Reminds me of the way people are programmed to respond to days of the week. Mondays through Thursdays you feel lame because it’s school or work time, Fridays and Saturdays you feel excited because you’re off school or work and you go out and drink so you forget that Mondays through Thursdays suck. Sundays you feel miserable because it’s the day when the party is over and you prepare mentally that the work week is about to begin. Pathetic really. I haven’t been living under that programming since 5 years ago thank god. But last year I still lived with the whole “today is special because it’s my birthday or the holiday” thing. Not today, not for the past 9 weeks. I believe that is the biggest gift that the master keys has given me in all these 9 weeks. That everyday is special. That everyday is a gift and we have every reason to be happy and filled with joy. I swear… on my birthday… I FORGOT IT WAS MY BIRTHDAY!! Just like thanksgiving. I woke up ready to live and be happy… I didn’t need a reason for it to be a “special day” for me to wake up with motivation and happiness. Thank you Mark and Davene!

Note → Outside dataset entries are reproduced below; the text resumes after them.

(** What [read_sig] makes of a text it does not refuse as too short. *)
Lemma read_sig_spec mindepth g t : sig_ok t -> a_hexsig g = print_sig t -> mindepth <= Z.of_nat (length (print_sig t)) / 2 ->
  Z.of_nat (length (m_pat (meaning_of t))) < 65536 ->
  read_sig mindepth g [] = Ok (inr (m_pat (meaning_of t), Chs (CLI_MATCH_IGNORE, CLI_MATCH_IGNORE) (0, 0) (0, 0),
    enc (meaning_of t), Z.of_nat (length (m_pat (meaning_of t)))), []).
Proof.
  intros Hok Hg Hmin Hlen. pose proof Hok as [HF Hr]. unfold read_sig. rewrite Hg.
  destruct (Z.ltb_spec (Z.of_nat (length (print_sig t)) / 2) mindepth); [lia|]. rewrite bind_mem.
  rewrite (bool_decide_eq_false_2 _ (no_bracket t Hok)). rewrite (bind_ok _ _ (None, Chs (CLI_MATCH_IGNORE, CLI_MATCH_IGNORE) (0, 0) (0, 0)) [] [] eq_refl).
  assert (Forall readable (m_pat (meaning_of t))) as HR by (by apply mean_readable).
  rewrite (bind_ok _ _ (enc (meaning_of t)) [] []).
  - rewrite (bind_ok _ _ (m_pat (meaning_of t)) [] []) by (by apply hex2ui_print). unfold give. cbn [enc b_hex].
    rewrite length_print by done. rewrite Nat2Z.inj_mul, Z.mul_comm, Z.div_mul, uint_small by (done || (change (2 ^ 16) with 65536; lia)). done.
  - destruct t as [ps rst]. destruct (bool_decide_reflect (40 ∈ print_sig (SigText ps rst))) as [Hin|Hin].
    + rewrite (bind_ok _ _ (print_sig (SigText ps rst)) [] [] eq_refl), bind_mem. change (Blocks [] 0 []) with (enc (Meaning [] 0 [])).
      apply block_loop_spec; [|done|done]. pose proof (length_pieces ps rst). lia.
    + destruct ps as [|p ps]; [done|]. destruct Hin. rewrite print_cons. apply elem_of_app. right. left.
Qed.
(* ===== verification/Database.v ===== *)
(** * From the signatures of a database to what a scan reports

    Lines of a database are added by [cli_parse_add] to the Boyer-Moore or to the
    Aho-Corasick matcher of one [struct cli_matcher]; [matcher_run] scans a buffer
    with the prefilter and both of them.  Together they search for all lines. *)
From stdpp Require Import base numbers list list_numbers gmap.
From Stdlib Require Import ZArith Lia Bool.
From S2P Require Import Prelude Dlp Filter CalOff Bm BmFacts MatcherRun MatcherFacts Hashset Ac AcMatch AcScan AcWords AcBfs AcChain AcBuild AcTrans AcAdd AcSearch AcProps FilterAc FilterAcFacts AddSig AddSigFacts AddSigCut AddSigProps ParseAdd.

Local Open Scope Z_scope.

Module Database.
Import Errors Ctype CalOff Bm BmFacts MatcherRun MatcherFacts.
Import Ac AcMatch AcScan AcAdd AcSearch AcProps FilterAcFacts AddSig AddSigFacts AddSigCut AddSigProps ParseAdd.
Abbreviation plain_sig := MatcherFacts.plain.
Abbreviation plain_patt := AcSearch.plain.

(** ** Lines *)

(** A line: the name, the characters (bytes, nibbles and ignored bytes) and the
    offset. *)
Record line := Line { l_name : list Z; l_chars : list Z; l_offset : list Z }.

Definition decode (target : Z) (l : line) : decoded := cli_caloff_decode (Some (l_offset l)) target (OffData 0 0 0 0) 0 0.

Definition add_line (r : mroot) (l : line) : res (Z * mroot) :=
  cli_parse_add (fun _ => []) (fun _ => true) (l_name l) (print_chars (l_chars l)) (l_offset l) 0 0 None true r.

(** The lines in their order; the first failure ends the load. *)
Fixpoint add_lines (r : mroot) (ls : list line) : res (Z * mroot) :=
  match ls with
  | [] => Ok (CL_SUCCESS, r)
  | l :: ls => let! (code, r) := add_line r l in if code =? CL_SUCCESS then add_lines r ls else Ok (code, r)
  end.

(** A new matcher for a target. *)
Definition new_root (target mindepth maxdepth : Z) (filtering : bool) : option mroot :=
  let* b := fresh target filtering in
  let* a := (cli_ac_init mindepth maxdepth []).2 in
  Some (MRoot b a [] ∅ 0).

(** A line that can be added: at least three characters, [mindepth] static ones in a
    row, and an offset that says "anywhere" or a position or a range of positions. *)
Record good_line (target mindepth : Z) (l : line) : Prop := {
  gl_ok : text_ok (l_chars l);
  gl_len : 3 <= Z.of_nat (length (l_chars l)) < 2 ^ 16;
  gl_run : exists i, run_at (l_chars l) i mindepth;
  gl_name : default (l_name l) (before_clam (l_name l)) <> [];
  gl_ret : ret (decode target l) = CL_SUCCESS;
  gl_kind : od0 (data (decode target l)) = CLI_OFF_ABSOLUTE \/
    (od0 (data (decode target l)) = CLI_OFF_ANY /\ off_min (decode target l) = CLI_OFF_ANY) }.

(** The line stands at position [k] of a buffer, at an offset it allows. *)
Definition fits (d : decoded) (o : Z) : Prop :=
  off_min d = CLI_OFF_ANY \/ (off_min d <> CLI_OFF_NONE /\ off_min d <= o <= off_max d).
Definition line_at (target : Z) (buffer : list Z) (offset : Z) (l : line) (k : Z) : Prop :=
  text_match buffer k (l_chars l) = true /\ fits (decode target l) (offset + k).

On a different note. I’m really getting to experience one of my PPN’s a lot, Recognition for creative expression. It’s little things here and there but they are coming to me more frequently. A few days ago one of my friends who is a writer listened to one of my songs and he told me that I inspire. Felt good 😉 Another one of my friends tole me that she felt chills when she listened to the same song. My other PPN is liberty and this whole time I’ve been thinking that liberty is being able to do what you want when you want… and yes, yes it is. But now I’ve realized that liberty is also the confidence of being yourself, and freedom from that mind yapping 24/7 at you with no breaks in between. So yes… I’m also experiencing Liberty… in huge amounts. I don’t have the money yet that’s on my dmp… but believe me… I believe it 100% that I have it already. So it’s only a matter of time.